- _Exercise directions_: Print the data below exactly, but only the lines from the one containing "[MISSING]. *)" down to the one containing "variable replaces an", inclusive.

________

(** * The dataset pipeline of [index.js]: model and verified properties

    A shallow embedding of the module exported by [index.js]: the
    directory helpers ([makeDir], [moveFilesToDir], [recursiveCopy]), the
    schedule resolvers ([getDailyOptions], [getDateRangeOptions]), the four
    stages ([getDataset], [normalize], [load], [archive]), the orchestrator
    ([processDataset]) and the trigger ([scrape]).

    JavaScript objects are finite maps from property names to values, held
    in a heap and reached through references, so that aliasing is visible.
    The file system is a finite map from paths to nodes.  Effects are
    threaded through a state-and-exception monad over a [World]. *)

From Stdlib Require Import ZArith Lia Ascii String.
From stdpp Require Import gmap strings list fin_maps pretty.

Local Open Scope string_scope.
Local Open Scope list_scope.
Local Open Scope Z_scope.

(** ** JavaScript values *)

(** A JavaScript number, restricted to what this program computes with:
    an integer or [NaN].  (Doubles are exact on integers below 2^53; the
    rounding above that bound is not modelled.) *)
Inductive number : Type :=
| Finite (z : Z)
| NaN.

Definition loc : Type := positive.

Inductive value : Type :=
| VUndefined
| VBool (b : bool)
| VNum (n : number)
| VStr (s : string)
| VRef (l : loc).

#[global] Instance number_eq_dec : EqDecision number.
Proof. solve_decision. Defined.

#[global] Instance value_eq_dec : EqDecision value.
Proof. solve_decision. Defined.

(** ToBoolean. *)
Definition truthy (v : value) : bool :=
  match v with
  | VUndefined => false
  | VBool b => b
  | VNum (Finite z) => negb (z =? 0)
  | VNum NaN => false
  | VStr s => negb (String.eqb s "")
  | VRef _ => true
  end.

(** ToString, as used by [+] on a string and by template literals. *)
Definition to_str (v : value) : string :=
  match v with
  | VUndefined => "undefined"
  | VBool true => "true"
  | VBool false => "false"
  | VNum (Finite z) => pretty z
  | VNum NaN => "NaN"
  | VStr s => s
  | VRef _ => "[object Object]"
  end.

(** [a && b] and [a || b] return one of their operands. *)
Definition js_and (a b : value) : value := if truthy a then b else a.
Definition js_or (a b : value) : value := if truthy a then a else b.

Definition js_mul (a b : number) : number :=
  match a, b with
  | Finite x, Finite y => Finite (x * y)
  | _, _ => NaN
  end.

________

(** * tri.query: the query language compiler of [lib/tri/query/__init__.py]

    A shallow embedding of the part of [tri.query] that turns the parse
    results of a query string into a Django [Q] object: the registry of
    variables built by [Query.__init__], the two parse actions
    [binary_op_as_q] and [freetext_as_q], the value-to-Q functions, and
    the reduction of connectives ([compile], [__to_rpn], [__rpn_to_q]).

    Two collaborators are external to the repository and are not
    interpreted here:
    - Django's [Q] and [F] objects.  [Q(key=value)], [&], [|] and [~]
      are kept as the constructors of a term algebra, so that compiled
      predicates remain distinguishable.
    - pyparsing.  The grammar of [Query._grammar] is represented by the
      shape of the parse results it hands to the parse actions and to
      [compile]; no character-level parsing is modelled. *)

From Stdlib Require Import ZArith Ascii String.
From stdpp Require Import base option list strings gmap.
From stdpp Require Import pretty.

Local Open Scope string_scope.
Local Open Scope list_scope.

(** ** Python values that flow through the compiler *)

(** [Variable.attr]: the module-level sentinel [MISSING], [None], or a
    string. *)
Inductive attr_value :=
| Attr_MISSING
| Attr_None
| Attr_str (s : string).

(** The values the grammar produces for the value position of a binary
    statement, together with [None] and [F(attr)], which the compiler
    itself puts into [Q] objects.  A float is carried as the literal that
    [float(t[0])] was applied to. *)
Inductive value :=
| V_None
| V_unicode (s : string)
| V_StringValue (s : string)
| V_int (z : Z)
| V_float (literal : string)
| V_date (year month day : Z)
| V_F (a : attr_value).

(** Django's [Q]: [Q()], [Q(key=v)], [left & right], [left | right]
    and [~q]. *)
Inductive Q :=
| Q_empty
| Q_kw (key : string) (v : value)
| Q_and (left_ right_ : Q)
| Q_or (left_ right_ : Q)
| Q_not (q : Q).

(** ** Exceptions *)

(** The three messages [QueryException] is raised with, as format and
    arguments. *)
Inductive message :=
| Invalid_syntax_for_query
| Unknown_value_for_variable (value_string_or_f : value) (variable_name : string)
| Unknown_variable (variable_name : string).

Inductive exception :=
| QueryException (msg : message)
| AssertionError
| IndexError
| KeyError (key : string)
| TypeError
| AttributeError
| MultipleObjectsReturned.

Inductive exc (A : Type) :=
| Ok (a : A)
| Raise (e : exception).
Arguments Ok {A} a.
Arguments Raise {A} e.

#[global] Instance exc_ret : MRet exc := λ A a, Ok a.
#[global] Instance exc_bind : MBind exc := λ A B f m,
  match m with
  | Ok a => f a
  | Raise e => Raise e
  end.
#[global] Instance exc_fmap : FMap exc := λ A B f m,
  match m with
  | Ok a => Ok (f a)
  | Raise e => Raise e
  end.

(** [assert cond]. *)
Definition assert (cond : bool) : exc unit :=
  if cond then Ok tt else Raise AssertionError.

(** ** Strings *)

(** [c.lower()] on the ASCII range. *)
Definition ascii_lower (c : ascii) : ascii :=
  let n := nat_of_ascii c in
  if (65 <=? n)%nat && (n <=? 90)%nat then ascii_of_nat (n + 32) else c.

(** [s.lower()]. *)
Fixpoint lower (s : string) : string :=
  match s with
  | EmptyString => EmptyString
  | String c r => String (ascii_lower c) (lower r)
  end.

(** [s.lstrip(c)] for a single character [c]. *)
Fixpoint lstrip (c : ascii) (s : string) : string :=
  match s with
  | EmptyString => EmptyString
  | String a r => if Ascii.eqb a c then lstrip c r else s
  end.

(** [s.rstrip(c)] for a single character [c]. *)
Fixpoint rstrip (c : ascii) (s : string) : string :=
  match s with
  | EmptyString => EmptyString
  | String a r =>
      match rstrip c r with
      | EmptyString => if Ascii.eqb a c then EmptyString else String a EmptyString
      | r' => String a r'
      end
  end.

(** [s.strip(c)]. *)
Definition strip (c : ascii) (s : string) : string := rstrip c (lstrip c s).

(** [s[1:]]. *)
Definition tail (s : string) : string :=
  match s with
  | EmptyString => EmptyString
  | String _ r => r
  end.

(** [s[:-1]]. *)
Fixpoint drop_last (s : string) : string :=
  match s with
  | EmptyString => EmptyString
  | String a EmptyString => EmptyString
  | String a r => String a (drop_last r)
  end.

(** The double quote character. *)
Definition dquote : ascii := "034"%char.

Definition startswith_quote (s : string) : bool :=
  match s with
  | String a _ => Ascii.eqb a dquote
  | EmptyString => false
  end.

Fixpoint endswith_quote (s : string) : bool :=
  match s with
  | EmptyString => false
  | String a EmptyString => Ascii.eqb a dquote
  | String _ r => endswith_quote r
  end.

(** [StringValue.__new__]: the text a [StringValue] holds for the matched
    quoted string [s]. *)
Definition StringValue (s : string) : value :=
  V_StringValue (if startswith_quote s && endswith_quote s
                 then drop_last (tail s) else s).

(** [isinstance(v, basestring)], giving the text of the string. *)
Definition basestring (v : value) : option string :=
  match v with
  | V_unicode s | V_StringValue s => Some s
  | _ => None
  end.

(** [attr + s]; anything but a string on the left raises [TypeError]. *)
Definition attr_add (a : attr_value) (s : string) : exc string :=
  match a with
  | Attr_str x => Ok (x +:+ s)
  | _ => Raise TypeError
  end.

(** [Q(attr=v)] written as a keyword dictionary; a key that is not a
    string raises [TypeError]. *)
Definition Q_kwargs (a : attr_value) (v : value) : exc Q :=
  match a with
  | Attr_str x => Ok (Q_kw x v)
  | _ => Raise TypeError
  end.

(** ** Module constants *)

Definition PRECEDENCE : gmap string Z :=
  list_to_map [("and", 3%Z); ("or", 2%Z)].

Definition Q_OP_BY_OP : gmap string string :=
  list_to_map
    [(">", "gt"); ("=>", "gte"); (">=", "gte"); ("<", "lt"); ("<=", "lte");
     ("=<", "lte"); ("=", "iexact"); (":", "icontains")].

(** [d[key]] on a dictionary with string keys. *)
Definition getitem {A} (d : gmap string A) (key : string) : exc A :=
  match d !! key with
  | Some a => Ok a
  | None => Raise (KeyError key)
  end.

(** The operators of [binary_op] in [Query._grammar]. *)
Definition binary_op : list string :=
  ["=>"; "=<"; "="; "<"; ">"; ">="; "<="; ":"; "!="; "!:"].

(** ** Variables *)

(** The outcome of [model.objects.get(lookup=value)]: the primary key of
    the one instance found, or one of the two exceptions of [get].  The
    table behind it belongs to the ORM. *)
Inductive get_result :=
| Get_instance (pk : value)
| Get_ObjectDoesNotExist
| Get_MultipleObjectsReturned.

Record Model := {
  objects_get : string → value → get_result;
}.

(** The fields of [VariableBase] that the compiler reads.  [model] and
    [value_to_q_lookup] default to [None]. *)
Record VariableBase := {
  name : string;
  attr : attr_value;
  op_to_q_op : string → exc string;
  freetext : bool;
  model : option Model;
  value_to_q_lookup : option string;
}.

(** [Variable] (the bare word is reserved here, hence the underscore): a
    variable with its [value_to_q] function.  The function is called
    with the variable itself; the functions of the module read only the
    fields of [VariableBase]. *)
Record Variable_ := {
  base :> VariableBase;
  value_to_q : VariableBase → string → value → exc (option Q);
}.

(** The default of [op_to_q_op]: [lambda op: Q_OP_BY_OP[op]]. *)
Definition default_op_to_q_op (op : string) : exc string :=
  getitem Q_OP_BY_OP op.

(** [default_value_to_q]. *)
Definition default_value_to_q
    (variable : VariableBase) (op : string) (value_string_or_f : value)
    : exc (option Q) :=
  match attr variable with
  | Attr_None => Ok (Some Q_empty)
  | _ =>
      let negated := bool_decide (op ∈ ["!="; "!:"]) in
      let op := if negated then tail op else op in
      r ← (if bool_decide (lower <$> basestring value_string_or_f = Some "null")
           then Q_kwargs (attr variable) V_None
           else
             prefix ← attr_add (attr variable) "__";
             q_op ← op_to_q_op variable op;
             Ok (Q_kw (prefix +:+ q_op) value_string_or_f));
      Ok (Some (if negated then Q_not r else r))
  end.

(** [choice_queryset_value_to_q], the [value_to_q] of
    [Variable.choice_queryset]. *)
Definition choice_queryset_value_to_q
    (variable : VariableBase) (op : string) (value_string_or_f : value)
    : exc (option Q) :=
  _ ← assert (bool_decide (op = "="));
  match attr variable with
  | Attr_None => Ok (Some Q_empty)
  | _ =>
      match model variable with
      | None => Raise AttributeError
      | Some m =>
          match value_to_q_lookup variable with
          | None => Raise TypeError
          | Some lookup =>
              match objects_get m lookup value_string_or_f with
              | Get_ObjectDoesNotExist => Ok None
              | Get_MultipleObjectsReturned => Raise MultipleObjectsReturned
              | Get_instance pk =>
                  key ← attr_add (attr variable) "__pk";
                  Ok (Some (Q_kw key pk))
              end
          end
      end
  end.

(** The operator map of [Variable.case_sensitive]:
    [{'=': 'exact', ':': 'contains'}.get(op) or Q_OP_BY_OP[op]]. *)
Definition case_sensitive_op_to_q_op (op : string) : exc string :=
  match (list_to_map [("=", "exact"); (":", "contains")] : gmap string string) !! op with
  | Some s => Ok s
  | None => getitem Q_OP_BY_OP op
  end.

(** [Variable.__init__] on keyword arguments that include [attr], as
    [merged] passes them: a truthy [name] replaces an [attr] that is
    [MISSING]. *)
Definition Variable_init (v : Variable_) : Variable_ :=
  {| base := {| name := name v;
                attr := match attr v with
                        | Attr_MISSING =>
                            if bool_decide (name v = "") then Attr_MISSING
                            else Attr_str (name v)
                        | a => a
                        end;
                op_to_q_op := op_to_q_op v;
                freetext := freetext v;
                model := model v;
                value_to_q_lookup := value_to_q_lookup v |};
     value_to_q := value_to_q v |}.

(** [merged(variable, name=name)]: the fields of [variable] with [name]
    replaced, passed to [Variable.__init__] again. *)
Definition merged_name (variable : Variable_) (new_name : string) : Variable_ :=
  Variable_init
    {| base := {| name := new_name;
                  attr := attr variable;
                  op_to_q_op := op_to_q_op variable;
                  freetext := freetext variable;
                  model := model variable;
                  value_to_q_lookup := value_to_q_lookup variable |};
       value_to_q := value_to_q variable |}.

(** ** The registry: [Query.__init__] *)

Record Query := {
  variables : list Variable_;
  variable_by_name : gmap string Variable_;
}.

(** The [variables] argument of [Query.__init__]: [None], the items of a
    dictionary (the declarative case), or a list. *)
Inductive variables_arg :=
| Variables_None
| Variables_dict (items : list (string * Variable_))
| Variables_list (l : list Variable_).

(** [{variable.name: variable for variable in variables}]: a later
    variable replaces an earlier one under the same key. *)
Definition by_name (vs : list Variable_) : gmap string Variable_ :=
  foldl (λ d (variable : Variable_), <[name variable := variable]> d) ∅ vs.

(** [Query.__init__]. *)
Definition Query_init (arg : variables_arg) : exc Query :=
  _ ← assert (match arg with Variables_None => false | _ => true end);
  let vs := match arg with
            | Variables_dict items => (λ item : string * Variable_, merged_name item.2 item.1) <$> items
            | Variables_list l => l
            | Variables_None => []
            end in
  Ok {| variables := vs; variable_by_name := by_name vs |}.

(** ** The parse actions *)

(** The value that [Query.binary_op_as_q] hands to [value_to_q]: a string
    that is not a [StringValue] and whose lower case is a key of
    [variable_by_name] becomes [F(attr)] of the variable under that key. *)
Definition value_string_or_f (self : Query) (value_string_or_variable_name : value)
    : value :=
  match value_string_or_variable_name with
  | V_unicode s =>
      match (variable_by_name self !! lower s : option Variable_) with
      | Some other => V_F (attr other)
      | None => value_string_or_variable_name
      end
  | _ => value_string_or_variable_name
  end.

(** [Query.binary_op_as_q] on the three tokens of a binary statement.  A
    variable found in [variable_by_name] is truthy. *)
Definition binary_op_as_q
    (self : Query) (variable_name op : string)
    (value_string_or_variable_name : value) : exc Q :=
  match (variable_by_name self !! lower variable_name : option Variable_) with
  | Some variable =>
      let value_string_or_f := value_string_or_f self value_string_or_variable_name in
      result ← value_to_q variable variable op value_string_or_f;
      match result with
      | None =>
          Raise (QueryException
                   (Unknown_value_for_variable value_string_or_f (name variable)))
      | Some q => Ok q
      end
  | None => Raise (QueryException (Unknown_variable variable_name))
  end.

________

- _Output of the task_:
    [MISSING]. *)
Definition Variable_init (v : Variable_) : Variable_ :=
  {| base := {| name := name v;
                attr := match attr v with
                        | Attr_MISSING =>
                            if bool_decide (name v = "") then Attr_MISSING
                            else Attr_str (name v)
                        | a => a
                        end;
                op_to_q_op := op_to_q_op v;
                freetext := freetext v;
                model := model v;
                value_to_q_lookup := value_to_q_lookup v |};
     value_to_q := value_to_q v |}.

(** [merged(variable, name=name)]: the fields of [variable] with [name]
    replaced, passed to [Variable.__init__] again. *)
Definition merged_name (variable : Variable_) (new_name : string) : Variable_ :=
  Variable_init
    {| base := {| name := new_name;
                  attr := attr variable;
                  op_to_q_op := op_to_q_op variable;
                  freetext := freetext variable;
                  model := model variable;
                  value_to_q_lookup := value_to_q_lookup variable |};
       value_to_q := value_to_q variable |}.

(** ** The registry: [Query.__init__] *)

Record Query := {
  variables : list Variable_;
  variable_by_name : gmap string Variable_;
}.

(** The [variables] argument of [Query.__init__]: [None], the items of a
    dictionary (the declarative case), or a list. *)
Inductive variables_arg :=
| Variables_None
| Variables_dict (items : list (string * Variable_))
| Variables_list (l : list Variable_).

(** [{variable.name: variable for variable in variables}]: a later
    variable replaces an earlier one under the same key. *)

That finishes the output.